• MATERIAL PROVIDED:
◆ ◆ ◆ ◆ ◆ ◆ ◆
(** * Nuts: version catalogue and update resolution

    A shallow embedding of [lib/versions.js] (tag normalisation, the sorted
    catalogue, filter / resolve / channels) and of the [onUpdate] handler of
    [lib/nuts.js], with the properties of the specification stated and
    settled against it.

    Conventions of the embedding.
    - A JavaScript string is a [string]; its characters stand for the code
      units of the source string.
    - A function that can throw returns a [completion]: [Normal v] or
      [Throw e].
    - A promise is identified with the completion it settles to; one call
      is followed to its end, with no interleaving.
    - Objects that are mutated through a shared reference (the options
      object handed to [filter]) live in an explicit heap.
    - Libraries outside the repository ([RegExp], [semver], [urljoin],
      [Date]) and the modules of the repository that are not part of the
      sources at hand ([utils/platforms], [utils/notes]) are parameters,
      gathered in the classes [VersionsDeps] and [NutsDeps]. *)

From Stdlib Require Import ZArith NArith Lia Ascii String.
From stdpp Require Import base option list sorting strings gmap pretty.

Local Open Scope string_scope.
Local Open Scope Z_scope.
Local Open Scope list_scope.

(** ** JavaScript values and completions *)

Module Js.

(** The values an option field or a library result can take here. *)
Inductive jsval :=
| JUndefined
| JNull
| JStr (s : string).

#[global] Instance jsval_eq_dec : EqDecision jsval.
Proof. solve_decision. Defined.

(** [ToBoolean]: undefined, null and the empty string are falsy. *)
Definition truthy (v : jsval) : bool :=
  match v with
  | JStr s => negb (String.eqb s "")
  | _ => false
  end.

(** [v == s] for a string [s]: neither null nor undefined is loosely equal
    to a string. *)
Definition loose_eq_str (v : jsval) (s : string) : bool :=
  match v with
  | JStr t => String.eqb t s
  | _ => false
  end.

(** [ToString], as performed by string concatenation. *)
Definition to_string (v : jsval) : string :=
  match v with
  | JUndefined => "undefined"
  | JNull => "null"
  | JStr s => s
  end.

(** [!s] for a value that is a string or undefined. *)
Definition falsy_str (o : option string) : bool :=
  match o with
  | Some s => String.eqb s ""
  | None => true
  end.

(** The errors the modelled code can raise. *)
Inductive exn :=
| SyntaxError (pattern : string)      (* new RegExp on an invalid pattern *)
| TypeError_null                      (* property read on null or undefined *)
| InvalidVersion (v : string)         (* semver: TypeError('Invalid Version: ' + v) *)
| RangeError_date                     (* toISOString on an invalid date *)
| Error (message : string).           (* new Error(message) *)

Inductive completion (A : Type) :=
| Normal (a : A)
| Throw (e : exn).
Arguments Normal {A} a.
Arguments Throw {A} e.

#[global] Instance completion_ret : MRet completion := @Normal.
#[global] Instance completion_bind : MBind completion :=
  fun A B f m => match m with Normal a => f a | Throw e => Throw e end.

(** [_.map] with a callback that may throw: the first exception ends it. *)
Fixpoint mapM {A B} (f : A → completion B) (l : list A) : completion (list B) :=
  match l with
  | [] => Normal []
  | x :: l' => y ← f x; ys ← mapM f l'; Normal (y :: ys)
  end.

(** [_.filter] with a predicate that may throw. *)
Fixpoint filterM {A} (p : A → completion bool) (l : list A) : completion (list A) :=
  match l with
  | [] => Normal []
  | x :: l' => b ← p x; r ← filterM p l'; Normal (if b : bool then x :: r else r)
  end.

(** [_.compact] on an array of objects and nulls. *)
Definition compact {A} (l : list (option A)) : list A := omap id l.

(** [s.split(sep)] for a one-character separator: the fields between the
    occurrences of [sep]; never empty ([''.split(sep)] is [['']]). *)
Fixpoint split (sep : ascii) (s : string) : list string :=
  match s with
  | EmptyString => [""]
  | String c s' =>
      if Ascii.eqb c sep then "" :: split sep s'
      else match split sep s' with
           | f :: fs => String c f :: fs
           | [] => [String c ""]
           end
  end.

(** [s.split(sep)[0]]. *)
Definition split_first (sep : ascii) (s : string) : string :=
  match split sep s with
  | f :: _ => f
  | [] => ""
  end.

(** [Array.prototype.sort] with a comparator that may throw. ECMAScript
    fixes the outcome for a consistent comparator (a sorted and, since
    ES2019, stable rearrangement) and leaves the sequence of comparator
    calls to the engine; the sources use optional chaining and named
    capture groups, so they run on an engine of that generation. The model
    is the stable insertion sort: each
    element, from the last to the first, is inserted in front of the
    already sorted elements that follow it and moves right past those it
    compares strictly greater than ([cmp x y > 0]). As in every comparison
    sort, an array of two or more elements has each of its elements
    compared at least once, and a shorter array has none compared. *)
Fixpoint insert_by {A} (cmp : A → A → completion Z) (x : A) (l : list A)
  : completion (list A) :=
  match l with
  | [] => Normal [x]
  | y :: l' =>
      c ← cmp x y;
      if 0 <? c then r ← insert_by cmp x l'; Normal (y :: r)
      else Normal (x :: y :: l')
  end.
◆ ◆ ◆ ◆ ◆ ◆ ◆
• TASK TO COMPLETE: Output the lines above between the one holding "Conventions of the embedding." and the one holding "Proof. solve_decision. Defined.", inclusive, with nothing before or after them.

• RESPONSE BOX:
    Conventions of the embedding.
    - A JavaScript string is a [string]; its characters stand for the code
      units of the source string.
    - A function that can throw returns a [completion]: [Normal v] or
      [Throw e].
    - A promise is identified with the completion it settles to; one call
      is followed to its end, with no interleaving.
    - Objects that are mutated through a shared reference (the options
      object handed to [filter]) live in an explicit heap.
    - Libraries outside the repository ([RegExp], [semver], [urljoin],
      [Date]) and the modules of the repository that are not part of the
      sources at hand ([utils/platforms], [utils/notes]) are parameters,
      gathered in the classes [VersionsDeps] and [NutsDeps]. *)

From Stdlib Require Import ZArith NArith Lia Ascii String.
From stdpp Require Import base option list sorting strings gmap pretty.

Local Open Scope string_scope.
Local Open Scope Z_scope.
Local Open Scope list_scope.

(** ** JavaScript values and completions *)

Module Js.

(** The values an option field or a library result can take here. *)
Inductive jsval :=
| JUndefined
| JNull
| JStr (s : string).

#[global] Instance jsval_eq_dec : EqDecision jsval.
Proof. solve_decision. Defined.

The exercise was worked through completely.